How to read line by line from 4GB txt file without loading the whole file to RAM? In python

I've a mssive 4GB txt file or more in size ->600 line-. need to read line by line from that file without loading the whole file in RAM to prevent errors, using python 3.x

python file txt massive

1st Feb 2018, 7:33 AM

Bkeefk

18 odpowiedzi

+ 3

All have to be the same work?? 😁😁 see https://www.sololearn.com/Discuss/1046025/?ref=app

3rd Feb 2018, 6:44 PM

KrOW

+ 1

Its correlated... If he will parse an 4gb file probably the parsing process will consume too memory (string allocations, copy and reallocations)... I gived in more memory conservative way

3rd Feb 2018, 7:21 PM

KrOW

+ 1

this is a common topic in batch processing.

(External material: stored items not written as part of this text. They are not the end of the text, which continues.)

(** Growing the block keeps the words read so far. *)
Lemma realloc_extra_inv L a n :
  args_inv L a -> 0 <= n -> read_count a - 64 <= n ->
  args_inv L (realloc_extra a n) /\ is_null (realloc_extra a n) = false.
Proof.
  intros [Hc Hva Ha Hb Hw] Hn Hr. unfold is_null, realloc_extra. rewrite alloc_ok.
  split; [|done]. split; simpl; try done.
  - rewrite length_resize. lia.
  - intros i Hi. rewrite <- Hw by lia. destruct (decide (i < 64)%nat).
    + by rewrite !lookup_app_l by lia.
    + rewrite !lookup_app_r by lia. destruct (extra_args a) as [block|]; simpl; [|lia].
      apply lookup_resize; lia.
Qed.

(** The block after the room check of either branch. *)
Lemma ensure_block L a (b : bool) n :
  args_inv L a -> (is_null a || b = true -> 0 <= n /\ read_count a - 64 <= n) ->
  let a' := if is_null a || b then realloc_extra a n else a in
  exists block, args_inv L a' /\ extra_args a' = Some block /\ is_null a' = false /\
    read_count a' = read_count a /\ current_index a' = current_index a /\
    extra_capacity a' = (if is_null a || b then n else extra_capacity a).
Proof.
  intros I Hn. simpl. destruct (is_null a || b) eqn:E.
  - destruct (realloc_extra_inv L a n) as [I' N']; [done|by apply Hn..|].
    unfold is_null in N'. destruct (extra_args (realloc_extra a n)) as [block|] eqn:Eb; [|done].
    exists block. unfold is_null. by rewrite Eb.
  - apply orb_false_iff in E as [E _]. unfold is_null in *.
    destruct (extra_args a) as [block|] eqn:Eb; [|done]. by exists block.
Qed.

Ltac read_one L a :=
  destruct (read_static_inv L a) as (?a & -> & ?I & ?Hr & ?Hc & _); [done|lia..|].

Lemma get_next_static L a :
  args_inv L a -> current_index a < 64 -> current_index a < zlen L ->
  exists v a', variadic_args_get a 0 = Some (v, a') /\
    load L (current_index a) = Some v /\ args_inv L a' /\ current_index a' = current_index a + 1.
Proof.
  intros I H64 HL. unfold variadic_args_get, VARIADIC_ARGS_DEFAULT_SIZE. simpl.
  pose proof (inv_counts _ _ I). replace (current_index a <? 64) with true by lia.
  destruct (load_in L (current_index a)) as [v Hv]; [lia|]. exists v.
  destruct (read_count a =? current_index a) eqn:E; simpl.
  - read_one L a. simpl. rewrite (load_static L) by (done || lia). rewrite Hc, Hv. simpl.
    eexists. split; [done|]. split; [done|]. split; [|done]. apply set_current_inv; [done|lia].
  - rewrite (load_static L) by (done || lia). rewrite Hv. simpl.
    eexists. split; [done|]. split; [done|]. split; [|done]. apply set_current_inv; [done|lia].
Qed.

I haven't practice it myself because there are etl out there on the market that handles such requests. the concept that you might want to research is chunking. first understand the data. are all lines related in some way? what must be done to some lines to be considered work done? after some work is done, keep track of the progress written in storage if process is killed so the process can resume where it left off. also monitor memory and garbage collection.

13th Apr 2018, 2:40 AM

Wei Chen

read blocks of fixed size... if you are parsing some data you must trace the context of parsing in this case

1st Feb 2018, 8:38 AM

KrOW

i have to read a line by line. in the same time i need to prevent loading whole file to memory. could you show me an example please? @KrOW

1st Feb 2018, 8:41 AM

Bkeefk

file contain data to be parsed?

1st Feb 2018, 8:42 AM

KrOW

since the file has no delimiters, like a gap or comma or any, it's xml tags in txt file, so i need to read a full line in order to parsing the line

1st Feb 2018, 8:43 AM

Bkeefk

ok but data to parse are sequential? (in html-xml you can parse the file in sequential way if store the context of parsing)

1st Feb 2018, 8:45 AM

KrOW

i made a code to parse one line in a file i made separately. however, as my code deals with the real big file, it shows a memory error!

1st Feb 2018, 8:48 AM

Bkeefk

the line format is complex? can you send an example?

1st Feb 2018, 8:52 AM

KrOW

my problem is not with parsing the problem is as my code requesting the file to be read, a massive file creates a memory error i need to make my code to keep the whole file itself rather to read a line in a time, process it then reads the second line and so on

1st Feb 2018, 8:57 AM

Bkeefk

I have inderstand this but ram is finite and if you parse too large files (or too large lines) you must considerate to parse they in a more memory conservative way

1st Feb 2018, 9:02 AM

KrOW

This is how I’m parsing # ## read text file with open(filename, 'r') as daF: # read line from text file for line in daF: ############BIGGING OF LINE PROCESSING lineLeng = len(line) if lineLeng > 0: # to escape empty lines -usually at the end of file- line_cntr += 1 # read a character from the line for ch in line: ch_cntr += 1 # ## test if ch == '/' -bigging of closing tag- # '/' bigging of closing tag # '>' end of closing tag if ch == deli2: pos1 = ch_cntr # get ch position pos2 = line.find(deli3, pos1) # '>' position key = line[pos1:pos2] # key = \key> keyLeng = len(key) pos3 = line.rfind(key, 0, pos1) # search reversly from ('/' position1) up to bigging of line to find a match of 'key' if line[pos3 + keyLeng + 1] != deli1: # if <key_match>the_value</key> value = line[pos3 + keyLeng + 1:pos1 - 2] # value = the_value

1st Feb 2018, 9:05 AM

Bkeefk

note: < is deli1 / is deli2 > is deli3

1st Feb 2018, 9:06 AM

Bkeefk

it works perfectly with a file of a few lines, but not with a big file!

1st Feb 2018, 9:07 AM

Bkeefk

try to see python lxml on google and read docs... In your case, search also for incremental parsing in the docs

1st Feb 2018, 9:12 AM

KrOW

Any update with anyone?